Ich kann allen Texten im Buch etwas abgewinnen, gerade die Heterogenität ist spannend. Ich mag das Buch auch sehr, weil es eine angenehme Alternative ist zu dem, was heute für Dichtung gehandelt wird, bei der die sprachliche Umsetzung angeblich keine Rolle spielt. Angenehm im Hinblick auf eine aktuell wiederbelebte und bepreiste (neoeskapistische, glattgebürstete, grundangepasste?) Biedermeierdichtung, bei deren Lektüre sich heute viele Leser*innen eher wegbeamen lassen wollen.

Dichtung

Dichtung:
Gicht und
Tuch-Ding



***


Titus Meyer, geboren 1986 in Berlin. Studium Skandinavistik und Germanistik in Greifswald 2008 bis 2012. Danach lebte er in Leipzig und seit 2015 in Berlin. Veröffentlichungen im Deutschlandfunk sowie in Literaturzeitschriften wie Randnummer, außer.dem und hochroth.

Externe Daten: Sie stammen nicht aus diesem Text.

(** * web-lead-generator: the scraper's persistence, extraction and crawl logic

    A shallow embedding of [scraper/google_scraper.py] (the list-page
    scraper), [scraper/google_scraper_v2.py] and
    [scraper/general_business/general_business_scraper.py] (the click-through
    scrapers).  The browser and the database are collaborators: every call the
    code makes on them takes its outcome (a value, or an exception) from an
    explicit world argument, the scraper object is an explicit state, and
    [try]/[except]/[finally] are combinators of a state-and-exception monad. *)

From Stdlib Require Import Bool Arith ZArith QArith Lia List Ascii String.
From Stdlib Require Import DecimalString.
Import ListNotations.
Local Open Scope string_scope.
Local Open Scope nat_scope.
Local Open Scope list_scope.

(** ** Python primitives *)

Module Py.

(** Exceptions that the code distinguishes: [except PlaywrightTimeout] and
    [except Exception].  Interruption of the process is not modelled. *)
Inductive exn : Type :=
| PlaywrightTimeout
| Error (msg : string).

Inductive result (A : Type) : Type :=
| Ok (a : A)
| Raise (e : exn).
Arguments Ok {A} a.
Arguments Raise {A} e.

(** A computation on the object state [S] that returns or raises. *)
Definition M (S A : Type) : Type := S -> result A * S.

Definition ret {S A} (a : A) : M S A := fun s => (Ok a, s).
Definition raise {S A} (e : exn) : M S A := fun s => (Raise e, s).
Definition bind {S A B} (c : M S A) (k : A -> M S B) : M S B :=
  fun s => match c s with
           | (Ok a, s') => k a s'
           | (Raise e, s') => (Raise e, s')
           end.
Definition modify {S} (f : S -> S) : M S unit := fun s => (Ok tt, f s).
Definition lift {S A} (r : result A) : M S A := fun s => (r, s).
Definition gets {S A} (f : S -> A) : M S A := fun s => (Ok (f s), s).

(** [try: body except Exception as e: handler e] *)
Definition try_except {S A} (body : M S A) (handler : exn -> M S A) : M S A :=
  fun s => match body s with
           | (Ok a, s') => (Ok a, s')
           | (Raise e, s') => handler e s'
           end.

(** [try: body finally: fin]: [fin] runs on both exits; when it raises, its
    exception replaces the outcome of [body]. *)
Definition try_finally {S A} (body : M S A) (fin : M S unit) : M S A :=
  fun s => match body s with
           | (r, s') => match fin s' with
                        | (Ok _, s'') => (r, s'')
                        | (Raise e, s'') => (Raise e, s'')
                        end
           end.

(** Truth value of [d.get(key)] for a string-valued key: [None] and [''] are
    false. *)
Definition truthy (o : option string) : bool :=
  match o with
  | Some s => negb (String.eqb s "")
  | None => false
  end.

(** [s.split(sep)] for a one-character separator. *)
Fixpoint split (sep : ascii) (s : string) : list string :=
  match s with
  | EmptyString => [EmptyString]
  | String c s' =>
      if Ascii.eqb c sep then EmptyString :: split sep s'
      else match split sep s' with
           | w :: ws => String c w :: ws
           | [] => [String c EmptyString]
           end
  end.

(** [l[0]]: [IndexError] on the empty list. *)
Definition item0 {A} (l : list A) : result A :=
  match l with
  | x :: _ => Ok x
  | [] => Raise (Error "IndexError")
  end.

Definition is_space (c : ascii) : bool :=
  let n := nat_of_ascii c in
  ((9 <=? n) && (n <=? 13)) || ((28 <=? n) && (n <=? 32)).

Fixpoint lstrip (s : string) : string :=
  match s with
  | String c s' => if is_space c then lstrip s' else s
  | EmptyString => EmptyString
  end.

Fixpoint rstrip (s : string) : string :=
  match s with
  | String c s' =>
      match rstrip s' with
      | EmptyString => if is_space c then EmptyString else String c EmptyString
      | t => String c t
      end
  | EmptyString => EmptyString
  end.

(** [s.strip()] *)
Definition strip (s : string) : string := rstrip (lstrip s).

End Py.
Import Py.

Declare Scope py_scope.
Delimit Scope py_scope with py.
Notation "x <- c ;; k" := (bind c (fun x => k))
  (at level 61, c at next level, right associativity) : py_scope.
Notation "c ;; k" := (bind c (fun _ => k))
  (at level 61, right associativity) : py_scope.
Local Open Scope py_scope.

(** ** The scraper object and its collaborators *)

(** The dict built for one business by the extractors. *)
Module Business.
Record t : Type := mk {
  name : option string;
  phone : option string;
  address : option string;
  rating : option Q;
  has_website : bool;
  website_url : option string;
  gbp_url : option string
}.
End Business.

(** A row of the [businesses] table, with the columns the code reads or
    writes; [None] is SQL NULL. *)
Module Businesses.
Record t : Type := mk {
  name : option string;
  phone : option string;
  address : option string;
  city : option string;
  category : option string;
  gbp_url : option string;
  has_website : bool;
  website_url : option string;
  google_rating : option Q;
  last_scraped : option Z
}.
End Businesses.

(** A row of the [scrape_runs] table. *)
Inductive run_status : Type := running | completed | partial | failed.

Module Run.
Record t : Type := mk {
  status : run_status;
  businesses_found : nat;
  businesses_without_websites : nat;
  new_businesses_added : nat;
  error_log : option string
}.
End Run.

(** [self.page], [self.context], [self.browser], [self.db_conn]: [None]
    until initialised, then an open handle, closed by [close()]. *)
Inductive handle : Type := Unset | Open | Closed.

¹ In diesem Zeilen-Buchstaben-Palindrom ist jede Zeile auch rückwärts lesbar.
² Tauerfreuart ist auch ein Palindrom.

³ „Uns ist ein Gespür für die Eigenständigkeit von Schreibansätzen und Gattungen abhanden gekommen, das dabei half, Texte in der Eigenständigkeit ihres künstlerischen Anliegens wahrzunehmen. Ein Opitz oder ein Gryphius mit ihrer Schulung an antiken Klassifikationen hätten schon den Gedanken, dass es sich bei einem Sonett oder einem Distichon um Lyrik handeln soll, mit Verwunderung aufgenommen. (Aus dem Nachwort von Bertram Reinecke)
Etwas, das Titus Meyers Texte auch ganz nebenbei geben, ist ein kleiner Einblick in das, was Sprache ist und wie sehr darin Codes eingewickelt sind, Privatsprachlichkeiten u.v.m.

Titel einer Kurzgeschichte von Julia Wörle.

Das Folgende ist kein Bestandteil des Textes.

Lemma handlers_alerts cl :
  (forall value, frames alerts (handleCodeChange cl value)) /\
  frames alerts (handleRunCode cl) /\
  (forall languageId, frames alerts (handleLanguageChange cl languageId)) /\
  frames alerts (unmount_cleanup cl).
Proof. split; [|split; [|split]]; alerts_tac. Qed.

Lemma handleSubmitCode_alerts cl :
  isAuthenticated cl = true -> frames alerts (handleSubmitCode cl).
Proof. intros H. unfold handleSubmitCode. rewrite H. alerts_tac. Qed.

Lemma resume_alerts k r : frames alerts (resume k r).
Proof. alerts_tac. Qed.

Lemma run_callback_alerts cb : frames alerts (run_callback cb).
Proof. alerts_tac. Qed.

Lemma ws_handlers_alerts p data :
  frames alerts ws_onopen /\ frames alerts ws_onerror /\ frames alerts ws_onclose /\
  frames alerts (ws_onmessage p data).
Proof. repeat split; alerts_tac. Qed.

Lemma alerts_closed : event_closed (fun w => alerts w = []).
Proof.
  destruct (ws_handlers_alerts None PayloadInvalid) as (Hopen & Herror & Hclose & _).
  split.
  - intros w value H _. unfold exec. now rewrite (proj1 (handlers_alerts (st w))).
  - intros w H _ _. unfold exec. now rewrite (proj1 (proj2 (handlers_alerts (st w)))).
  - intros w H _ Hd. unfold exec. rewrite handleSubmitCode_alerts; [exact H|].
    unfold submit_disabled in Hd. destruct (isAuthenticated (st w)); [reflexivity|].
    cbn in Hd. rewrite !orb_true_r in Hd. discriminate.
  - intros w languageId H _. unfold exec.
    now rewrite (proj1 (proj2 (proj2 (handlers_alerts (st w))))).
  - intros w H _. unfold alerts. cbn. unfold exec.
    pose proof (proj2 (proj2 (proj2 (handlers_alerts (st w)))) w) as E.
    unfold alerts in E. now rewrite E.
  - intros w rid p r H _ _. unfold exec. now rewrite resume_alerts.
  - intros w tm H _. unfold fire. unfold exec, bind. now rewrite run_callback_alerts.
  - intros w n H. exact H.
  - intros w c x H _ _. unfold exec. now rewrite Hopen.
  - intros w c x data H _ _. unfold exec.
    now rewrite (proj2 (proj2 (proj2 (ws_handlers_alerts (conn_problem x) data)))).
  - intros w c x H _ _. unfold exec. now rewrite Herror.
  - intros w c x H _ _. unfold exec. now rewrite Hclose.
Qed.

(** Extra X10.  The alert of [handleSubmitCode] (please log in) is never
    shown: the Submit button is disabled for a user who is not logged in,
    so the handler runs for logged-in users only. *)
Theorem login_alert_is_never_shown :
  forall w : World, reachable w -> alerts w = [].
Proof.
  apply (reachable_closed (fun w => alerts w = []) alerts_closed). reflexivity.
Qed.

Lemma login_alert_is_never_shown_witness : alerts visitor = [].
Proof. exact (login_alert_is_never_shown visitor visitor_reachable). Defined.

Und das Ganze natürlich auch noch und vor allem im Kontrast zu diesen anderen Bänden, die da so ähnlich heißen wie: „Dahergewischtes aus Arkadien“, „Erinnerung an Okulare“, „Frühstück mit Wespe“  ––
Es stellt sich bei Diskussionen um Lyrik immer wieder heraus, dass allein der Ethos, jemand habe „ganze 13 Jahre“ usw. an einem Band gearbeitet, ein Synonym für Qualität sei; die Schreibenden glauben das selbst. Wo ich eher an das glaube, was in der Bildenden Kunst Primamalerei genannt wird: im ersten und einzigen Arbeitsgang gefertigt. Alle Diskurse um ein  Überkorrigieren von Gedichten und auch die Überlegung, dass „Stimmung“ und „Stimme“ beim ersten Versuch am stärksten weil authentischsten sind, findet dabei  wenig Beachtung.

Pangramm-Gedicht.

Ich kenne genug Leute, die sich im Grunde selbst bezichtigen, keine Ahnung von Lyrik zu haben. Sie lesen einen Gedichtband, weil sie den Autor zufällig kennen und sagen, sie hätten es nicht „verstanden“. Passiert mir ständig. Und ich fange dann an zu erklären, dass es ja darum gar nicht geht. Sondern um Nacherleben von Rhythmus und Klang, um das Antreffen neuer Bilder, das Sich-Überraschenlassen und solche Dinge.
¹⁰ Ich entnahm sie dem für mich in einiger Hinsicht erhellenden Band „The Little Book Of Big Brain Games“ (Ivan Moscovich, Workman Publishing, New York 2010). Hier allerdings findet man sich inmitten der fabelhaftesten Rätselei, „a pocket-sized brain gym“, auch mit Rätseln, die einem einigen Wortwitz abverlangen.
¹¹ Heute gibt es natürlich auch Maschinen, die  Anagramme liefern.  Es finden sich gerade zu Anagrammen im Netz eine Reihe von Links. http://www.sibiller.de/anagramme/ unten auf der Seite dieses Anagrammgenerators ist eine Liste von Seiten, die sich mit Anagrammen befassen.


Titus Meyer: Meiner Buchstabeneuter Milchwuchtordnung. Leipzig (Reinecke & Voß) 2015. 88 S. 10,00 Euro.